[Stored items]
□ □ □ □

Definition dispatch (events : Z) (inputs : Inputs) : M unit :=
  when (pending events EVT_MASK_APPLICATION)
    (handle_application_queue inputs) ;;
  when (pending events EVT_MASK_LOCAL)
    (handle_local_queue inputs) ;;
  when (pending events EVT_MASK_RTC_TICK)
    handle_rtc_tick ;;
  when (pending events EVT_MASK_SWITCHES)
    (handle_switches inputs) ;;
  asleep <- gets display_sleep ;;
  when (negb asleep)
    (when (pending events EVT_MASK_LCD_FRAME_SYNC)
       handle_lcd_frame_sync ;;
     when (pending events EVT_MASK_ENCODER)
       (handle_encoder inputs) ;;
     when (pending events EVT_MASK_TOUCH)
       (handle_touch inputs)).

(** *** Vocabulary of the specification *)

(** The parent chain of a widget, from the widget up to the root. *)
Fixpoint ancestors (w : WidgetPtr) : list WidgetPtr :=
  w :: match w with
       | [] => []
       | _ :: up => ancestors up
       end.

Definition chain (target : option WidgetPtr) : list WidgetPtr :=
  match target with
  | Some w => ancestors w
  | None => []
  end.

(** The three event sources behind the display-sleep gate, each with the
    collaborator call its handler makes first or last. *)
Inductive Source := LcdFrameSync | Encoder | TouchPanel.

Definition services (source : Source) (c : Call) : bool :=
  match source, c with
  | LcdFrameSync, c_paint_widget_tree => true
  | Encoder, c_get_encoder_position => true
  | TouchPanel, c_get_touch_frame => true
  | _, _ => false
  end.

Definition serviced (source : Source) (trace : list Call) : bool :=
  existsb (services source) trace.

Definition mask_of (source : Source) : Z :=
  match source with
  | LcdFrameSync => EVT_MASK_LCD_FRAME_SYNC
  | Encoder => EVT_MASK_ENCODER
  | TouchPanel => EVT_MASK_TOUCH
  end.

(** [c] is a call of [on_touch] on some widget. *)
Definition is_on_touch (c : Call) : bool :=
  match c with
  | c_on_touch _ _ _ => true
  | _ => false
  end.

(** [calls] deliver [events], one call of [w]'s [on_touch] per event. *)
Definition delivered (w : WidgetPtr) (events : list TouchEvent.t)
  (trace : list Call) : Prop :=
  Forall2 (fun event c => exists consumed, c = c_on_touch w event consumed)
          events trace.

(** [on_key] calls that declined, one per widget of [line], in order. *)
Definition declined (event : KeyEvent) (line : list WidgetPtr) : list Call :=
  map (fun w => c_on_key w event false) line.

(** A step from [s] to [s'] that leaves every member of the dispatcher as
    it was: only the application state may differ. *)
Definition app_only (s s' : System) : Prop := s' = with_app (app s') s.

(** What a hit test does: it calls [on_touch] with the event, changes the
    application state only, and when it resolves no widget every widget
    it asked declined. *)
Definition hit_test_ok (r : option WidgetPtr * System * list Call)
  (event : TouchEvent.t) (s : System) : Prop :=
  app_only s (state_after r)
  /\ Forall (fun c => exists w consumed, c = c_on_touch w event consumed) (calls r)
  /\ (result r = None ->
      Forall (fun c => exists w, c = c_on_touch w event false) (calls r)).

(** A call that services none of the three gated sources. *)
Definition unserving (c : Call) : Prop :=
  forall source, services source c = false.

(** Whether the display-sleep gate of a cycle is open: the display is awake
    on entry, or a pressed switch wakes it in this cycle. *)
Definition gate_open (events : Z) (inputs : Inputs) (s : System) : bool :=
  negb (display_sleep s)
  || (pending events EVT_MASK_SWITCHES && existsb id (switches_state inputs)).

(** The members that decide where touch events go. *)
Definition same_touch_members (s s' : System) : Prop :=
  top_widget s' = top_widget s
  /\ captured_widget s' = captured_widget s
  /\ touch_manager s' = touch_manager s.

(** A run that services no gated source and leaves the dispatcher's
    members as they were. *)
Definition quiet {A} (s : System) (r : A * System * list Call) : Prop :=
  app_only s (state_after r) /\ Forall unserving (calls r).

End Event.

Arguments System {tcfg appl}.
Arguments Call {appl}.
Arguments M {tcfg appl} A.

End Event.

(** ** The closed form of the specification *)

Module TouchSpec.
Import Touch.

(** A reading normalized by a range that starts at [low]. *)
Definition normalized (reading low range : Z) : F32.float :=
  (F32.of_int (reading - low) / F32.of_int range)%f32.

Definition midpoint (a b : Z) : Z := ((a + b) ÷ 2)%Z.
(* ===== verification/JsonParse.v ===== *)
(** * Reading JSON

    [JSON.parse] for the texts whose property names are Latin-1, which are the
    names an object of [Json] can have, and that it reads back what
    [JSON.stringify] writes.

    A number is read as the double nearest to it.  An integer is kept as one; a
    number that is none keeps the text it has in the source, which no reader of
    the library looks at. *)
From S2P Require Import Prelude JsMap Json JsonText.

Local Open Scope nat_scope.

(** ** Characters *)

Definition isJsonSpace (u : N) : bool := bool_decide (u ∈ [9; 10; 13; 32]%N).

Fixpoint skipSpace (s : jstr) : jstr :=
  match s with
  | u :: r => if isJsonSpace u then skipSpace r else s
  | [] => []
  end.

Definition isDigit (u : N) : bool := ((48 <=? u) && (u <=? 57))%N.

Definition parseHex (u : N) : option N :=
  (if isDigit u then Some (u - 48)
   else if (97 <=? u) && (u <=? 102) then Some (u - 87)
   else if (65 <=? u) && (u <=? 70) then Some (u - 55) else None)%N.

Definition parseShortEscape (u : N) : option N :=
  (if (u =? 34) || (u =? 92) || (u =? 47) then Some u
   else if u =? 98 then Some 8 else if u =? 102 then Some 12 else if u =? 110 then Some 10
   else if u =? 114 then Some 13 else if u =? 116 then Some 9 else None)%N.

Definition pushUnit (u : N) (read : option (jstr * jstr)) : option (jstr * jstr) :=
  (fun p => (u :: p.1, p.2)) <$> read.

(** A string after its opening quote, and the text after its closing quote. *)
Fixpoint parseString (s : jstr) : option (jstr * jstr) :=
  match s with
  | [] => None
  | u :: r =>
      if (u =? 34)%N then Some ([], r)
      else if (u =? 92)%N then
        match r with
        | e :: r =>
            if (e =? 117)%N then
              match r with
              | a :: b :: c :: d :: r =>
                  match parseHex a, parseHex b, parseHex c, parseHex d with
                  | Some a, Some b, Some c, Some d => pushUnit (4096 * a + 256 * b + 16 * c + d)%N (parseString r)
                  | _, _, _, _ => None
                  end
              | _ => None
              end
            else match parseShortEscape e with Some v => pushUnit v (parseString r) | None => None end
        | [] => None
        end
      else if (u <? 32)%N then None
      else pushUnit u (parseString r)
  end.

□ □ □ □

Please copy the lines in the records above between the one holding "(** * Reading JSON" and the one holding "Definition isDigit (u", inclusive, exactly and with no other line.

Your solution:
(** * Reading JSON

    [JSON.parse] for the texts whose property names are Latin-1, which are the
    names an object of [Json] can have, and that it reads back what
    [JSON.stringify] writes.

    A number is read as the double nearest to it.  An integer is kept as one; a
    number that is none keeps the text it has in the source, which no reader of
    the library looks at. *)
From S2P Require Import Prelude JsMap Json JsonText.

Local Open Scope nat_scope.

(** ** Characters *)

Definition isJsonSpace (u : N) : bool := bool_decide (u ∈ [9; 10; 13; 32]%N).

Fixpoint skipSpace (s : jstr) : jstr :=
  match s with
  | u :: r => if isJsonSpace u then skipSpace r else s
  | [] => []
  end.

Definition isDigit (u : N) : bool := ((48 <=? u) && (u <=? 57))%N.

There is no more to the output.